**WHAT TO PRODUCE**
Reproduce word for word, from the entries below, the line with "match s, i with", the line with "intros Hfuel. unfold", and every line between them, and nothing more.

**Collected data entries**
(** * Pool Service Platform: token service and record store

    A shallow embedding of the server's token helpers ([base64urlEncode],
    [base64urlDecode], [generateToken], [verifyToken]), of the JSON file
    stores ([getServices]/[saveServices], [getUsers]/[saveUsers]) and of
    the request handlers that register users and create or update service
    records, together with the part of the Node.js platform they call:
    strings, [Buffer] base64 conversion, HMAC-SHA256, [JSON.stringify] and
    [JSON.parse], property access, truthiness and comparison.

    Conventions of the model.
    - A JavaScript string is a [string] holding the UTF-8 bytes of its text,
      so [Buffer.from(str)] is the string's own bytes.  The model is exact
      for ASCII text, which is all a token is made of.
    - A JavaScript number is an exact decimal, [JNum z] for an integer and
      [JDec m e] for [m / 10^e], or one of NaN and the two infinities.  The
      decimals agree with IEEE doubles on integers up to 2^53 and on
      literals of at most 15 significant digits within the range of the
      doubles; a literal beyond that is kept as written, where the
      platform rounds it.
    - A function that may throw returns a [completion]; [try]/[catch] is
      [try_catch]. *)

From Stdlib Require Import ZArith NArith Lia Bool List.
From Stdlib Require Import Ascii String.
Import ListNotations.

Local Open Scope string_scope.
Local Open Scope Z_scope.

(** ** Strings *)

Module Text.

Definition dot : ascii := "."%char.

(** [s.split(sep)] for a one-character separator. *)
Fixpoint split (sep : ascii) (s : string) : list string :=
  match s with
  | EmptyString => [EmptyString]
  | String c s' =>
      if Ascii.eqb c sep then EmptyString :: split sep s'
      else match split sep s' with
           | hd :: tl => String c hd :: tl
           | [] => [String c EmptyString]
           end
  end.

(** [s.replace(/c/g, '')]. *)
Fixpoint remove_all (c : ascii) (s : string) : string :=
  match s with
  | EmptyString => EmptyString
  | String x s' =>
      if Ascii.eqb x c then remove_all c s' else String x (remove_all c s')
  end.

(** The character [b] for [a], every other character for itself. *)
Definition swap (a b x : ascii) : ascii := if Ascii.eqb x a then b else x.

(** [s.replace(/a/g, 'b')]. *)
Fixpoint replace_all (a b : ascii) (s : string) : string :=
  match s with
  | EmptyString => EmptyString
  | String x s' => String (swap a b x) (replace_all a b s')
  end.

(** Whether the character [c] occurs in [s]. *)
Fixpoint mem (c : ascii) (s : string) : bool :=
  match s with
  | EmptyString => false
  | String x s' => Ascii.eqb x c || mem c s'
  end.

(** The string with the character at index [i] replaced by [c]. *)
Fixpoint set_char (i : nat) (c : ascii) (s : string) : string :=
  match s, i with
  | EmptyString, _ => EmptyString
  | String _ s', O => String c s'
  | String x s', S i' => String x (set_char i' c s')
  end.

Fixpoint repeat_char (c : ascii) (n : nat) : string :=
  match n with
  | O => EmptyString
  | S n' => String c (repeat_char c n')
  end.

(** The bytes of a string, [Buffer.from(str)], and back. *)
Fixpoint bytes_of (s : string) : list N :=
  match s with
  | EmptyString => []
  | String c s' => N_of_ascii c :: bytes_of s'
  end.
Lemma calculateBaselineInterest_more_fuel_binary64 (l : list Loan) (fuel : nat) :
  (Z.to_nat maxMonths <= fuel)%nat ->
  calculateBaselineInterest fuel l
  = calculateBaselineInterest (Z.to_nat maxMonths) l.
Proof.
  intros Hfuel. unfold calculateBaselineInterest.
  generalize (Normal 0 : Completion float).
  induction l as [|loan l IH]; intros acc; [reflexivity|].
  cbn [fold_left].
  rewrite (calculateLoanInterest_more_fuel_binary64 _ _ _ fuel Hfuel).
  apply IH.
Qed.

Lemma loansInvalid_binary64 (l : list Loan) :
  existsb loanInvalid l = true
  <-> Exists (fun loan => loan_name loan = ""%string
                          \/ (outstanding_balance loan <=? 0) = true
                          \/ (annual_interest_rate loan <? 0) = true
                          \/ (monthly_emi loan <=? 0) = true) l.
Proof.
  rewrite existsb_exists, List.Exists_exists.
  split; intros (loan & Hin & H); exists loan; (split; [exact Hin|]).
  - unfold loanInvalid in H.
    repeat (apply orb_true_iff in H; destruct H as [H|H]); auto.
    left. apply String.eqb_eq. exact H.
  - unfold loanInvalid. destruct H as [H|[H|[H|H]]].
    + apply String.eqb_eq in H. rewrite H. reflexivity.
    + rewrite H, orb_true_r. reflexivity.
    + rewrite H, !orb_true_r. reflexivity.
    + rewrite H, !orb_true_r. reflexivity.
Qed.

Lemma prepaymentInputInvalid_binary64 (input : LoanPrepaymentInput) :
  prepaymentInputInvalid input = true
  <-> ((loanPrincipal input <=? 0) = true
       \/ (annualInterestRate input <? 0) = true
       \/ (loanTenureMonths input <= 0)%Z
       \/ (prepaymentAmount input <=? 0) = true
       \/ (prepaymentMonth input <= 0)%Z
       \/ (loanTenureMonths input < prepaymentMonth input)%Z).
Proof.
  unfold prepaymentInputInvalid.
  rewrite !orb_true_iff, !Z.leb_le, Z.ltb_lt. tauto.
Qed.

End MoreFuelBinary64.
(** * Byte Wrangler: the canvas mini-game of [pages/index.tsx]

    A shallow embedding of [startGame], its [gameLoop] closure, the
    countdown callback and the three mouse handlers, followed by the
    properties of the game's specification.

    Numbers.  A JavaScript [number] is modelled as an exact rational
    ([Q]): sums, differences, products and quotients are not rounded,
    and NaN and the infinities are left out.  [Math.sqrt] is the one
    operation that leaves the rationals: it is modelled as the root
    rounded to the nearest number with a significand of 53 bits, ties to
    even, as IEEE 754 has it ([Math_sqrt]), so that every definition
    below computes.  Counters and clock readings are integers ([Z]).

    Effects.  The closure variables of [startGame], the React state the
    game reads or writes and the state of the countdown's interval are
    gathered in the record [State]; [Math.random()] and [Date.now()] are
    inputs of the step that calls them, in the order of the calls;
    logging is left out, and of the drawing only the three circles. *)

From Stdlib Require Import ZArith QArith Qminmax Qabs Qround Lqa Lia Bool.
From stdpp Require Import base option list.

Local Open Scope Q_scope.

(** ** JavaScript numbers *)

Definition Qltb (a b : Q) : bool := negb (Qle_bool b a).

Notation "a <=? b" := (Qle_bool a b) : Q_scope.
Notation "a <? b" := (Qltb a b) : Q_scope.
Notation "a >=? b" := (Qle_bool b a) (at level 70) : Q_scope.
Notation "a >? b" := (Qltb b a) (at level 70) : Q_scope.

(** [floor (log2 q)] for a positive [q]. *)
Definition Qlog2 (q : Q) : Z :=
  let l := (Z.log2 (Qnum q) - Z.log2 (Zpos (Qden q)))%Z in
  if 2 ^ l <=? q then l else (l - 1)%Z.

(** The integer nearest to the square root of [x], the even one of the
    two on a tie. *)
Definition roundSqrt (x : Q) : Z :=
  let n := Z.sqrt (Qfloor x) in
  let middle := inject_Z (n * n + n) + 1 / 4 in
  if x <? middle then n
  else if middle <? x then (n + 1)%Z
  else if Z.even n then n else (n + 1)%Z.

(** [Math.sqrt]: the root rounded to nearest with 53 significant bits.
    With [2^e <= sqrt q < 2^(e+1)] the result is a multiple of
    [2^(e-52)].  The game only takes roots of sums of squares; the root
    of [0] is [0]. *)
Definition Math_sqrt (q : Q) : Q :=
  if q <=? 0 then 0
  else
    let e := (Qlog2 q / 2)%Z in
    Qred (inject_Z (roundSqrt (q * 2 ^ (2 * (52 - e)))) * 2 ^ (e - 52)).

(** The color strings [`hsl(${h}, 70%, 60%)`] and [`hsl(${h}, 50%, 50%)`]. *)
Record Color := hsl { hue : Q; saturation : Q; lightness : Q }.

(** ** Entities *)

Module Byte.
Record t := mk {
  x : Q; y : Q; vx : Q; vy : Q; size : Q; color : Color;
  caught : bool; grabbed : bool; targetX : Q; targetY : Q }.

Definition with_x (v : Q) (b : t) : t :=
  mk v (y b) (vx b) (vy b) (size b) (color b) (caught b) (grabbed b) (targetX b) (targetY b).
Definition with_y (v : Q) (b : t) : t :=
  mk (x b) v (vx b) (vy b) (size b) (color b) (caught b) (grabbed b) (targetX b) (targetY b).
Definition with_vx (v : Q) (b : t) : t :=
  mk (x b) (y b) v (vy b) (size b) (color b) (caught b) (grabbed b) (targetX b) (targetY b).
Definition with_vy (v : Q) (b : t) : t :=
  mk (x b) (y b) (vx b) v (size b) (color b) (caught b) (grabbed b) (targetX b) (targetY b).
Definition with_color (v : Color) (b : t) : t :=
  mk (x b) (y b) (vx b) (vy b) (size b) v (caught b) (grabbed b) (targetX b) (targetY b).
Definition with_caught (v : bool) (b : t) : t :=
  mk (x b) (y b) (vx b) (vy b) (size b) (color b) v (grabbed b) (targetX b) (targetY b).
Definition with_grabbed (v : bool) (b : t) : t :=
  mk (x b) (y b) (vx b) (vy b) (size b) (color b) (caught b) v (targetX b) (targetY b).
Definition with_target (tx ty : Q) (b : t) : t :=
  mk (x b) (y b) (vx b) (vy b) (size b) (color b) (caught b) (grabbed b) tx ty.
End Byte.

Module Ghost.
Record t := mk {
  x : Q; y : Q; vx : Q; vy : Q; size : Q; color : Color; phase : Q }.
End Ghost.

Module Controller.
Record t := mk { x : Q; y : Q; size : Q }.
End Controller.

Module Container.
Record t := mk { x : Q; y : Q; width : Q; height : Q }.
End Container.

(** The [<canvas width={600} height={400}>] element. *)
Definition canvas_width : Q := 600.
Definition canvas_height : Q := 400.

Definition container : Container.t := Container.mk 250 200 200 100.
Definition totalBytes : Z := 20.
Definition totalGhosts : Z := 3.

Inductive GameResult := playing | success | failed.

#[global] Instance GameResult_eq_dec : EqDecision GameResult.
Proof. solve_decision. Defined.

(** The interval of the countdown, as the session sees it through
    [gameIntervalRef.current].  [startGame] calls [gameLoop] once before
    it calls [setInterval]: during that call the reference does not yet
    hold the interval of this session ([unset]), and the [clearInterval]
    of a terminal branch cannot stop it. *)
Inductive Timer := unset | running | cleared.

#[global] Instance Timer_eq_dec : EqDecision Timer.
Proof. solve_decision. Defined.

(** The variables that [startGame] closes over, with the React state
    [gameResult], [timeLeft] and [bytesWrangled] and the interval of the
    countdown. *)
Record State := mkState {
  bytes : list Byte.t;
  ghosts : list Ghost.t;
  controller : Controller.t;
  caughtBytes : Z;
  eatenBytes : Z;
  isDraggingLocal : bool;
  lastByteSpawn : Z;
  gameResult : GameResult;
  timeLeft : Z;
  bytesWrangled : Z;
  gameInterval : Timer }.

(** ** The page around the game *)

(** The React state that the game shares with the page. *)
Record React := mkReact {
  react_gameResult : GameResult;
  react_timeLeft : Z;
  react_bytesWrangled : Z }.

(** The values of the three [useState] calls. *)
Definition initialReact : React := mkReact playing 15 0.

(** [handleRedeployContainer] in bored mode: [setShowGame(true);
    setGameResult('playing'); setTimeLeft(15)].  The score is left as it
    is. *)
Definition handleRedeployContainer (r : React) : React :=
  mkReact playing 15 (react_bytesWrangled r).

(** [restartGame]: [setGameResult('playing'); setBytesWrangled(0);
    setTimeLeft(15)], then [setShowGame(true)] from a timeout. *)
Definition restartGame (r : React) : React := mkReact playing 15 0.

(** These two are the only places that show the game, and the effect
    that calls [startGame] waits for [showGame]. *)
Inductive opened : React → Prop :=
  | opened_redeploy r : opened (handleRedeployContainer r)
  | opened_restart r : opened (restartGame r).

(** ** Session start *)

(** The [Math.random()] draws of one [bytes.push], in source order. *)
Record ByteSeed := mkByteSeed {
  seed_x : Q; seed_y : Q; seed_vx : Q; seed_vy : Q; seed_size : Q; seed_hue : Q }.

(** The draws of one [ghosts.push].  The last one is the phase
    [Math.random() * Math.PI * 2] itself: it only feeds the glow. *)
Record GhostSeed := mkGhostSeed {
  gseed_x : Q; gseed_y : Q; gseed_vx : Q; gseed_vy : Q; gseed_size : Q;
  gseed_hue : Q; gseed_phase : Q }.

Definition newByte (r : ByteSeed) : Byte.t :=
  Byte.mk (seed_x r * (canvas_width - 20))
          (seed_y r * (canvas_height - 20))
          ((seed_vx r - 0.5) * 4)
          ((seed_vy r - 0.5) * 4)
          (8 + seed_size r * 4)
          (hsl (seed_hue r * 360) 70 60)
          false false 0 0.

**TASK RESULT**
  match s, i with
  | EmptyString, _ => EmptyString
  | String _ s', O => String c s'
  | String x s', S i' => String x (set_char i' c s')
  end.

Fixpoint repeat_char (c : ascii) (n : nat) : string :=
  match n with
  | O => EmptyString
  | S n' => String c (repeat_char c n')
  end.

(** The bytes of a string, [Buffer.from(str)], and back. *)
Fixpoint bytes_of (s : string) : list N :=
  match s with
  | EmptyString => []
  | String c s' => N_of_ascii c :: bytes_of s'
  end.
Lemma calculateBaselineInterest_more_fuel_binary64 (l : list Loan) (fuel : nat) :
  (Z.to_nat maxMonths <= fuel)%nat ->
  calculateBaselineInterest fuel l
  = calculateBaselineInterest (Z.to_nat maxMonths) l.
Proof.
  intros Hfuel. unfold calculateBaselineInterest.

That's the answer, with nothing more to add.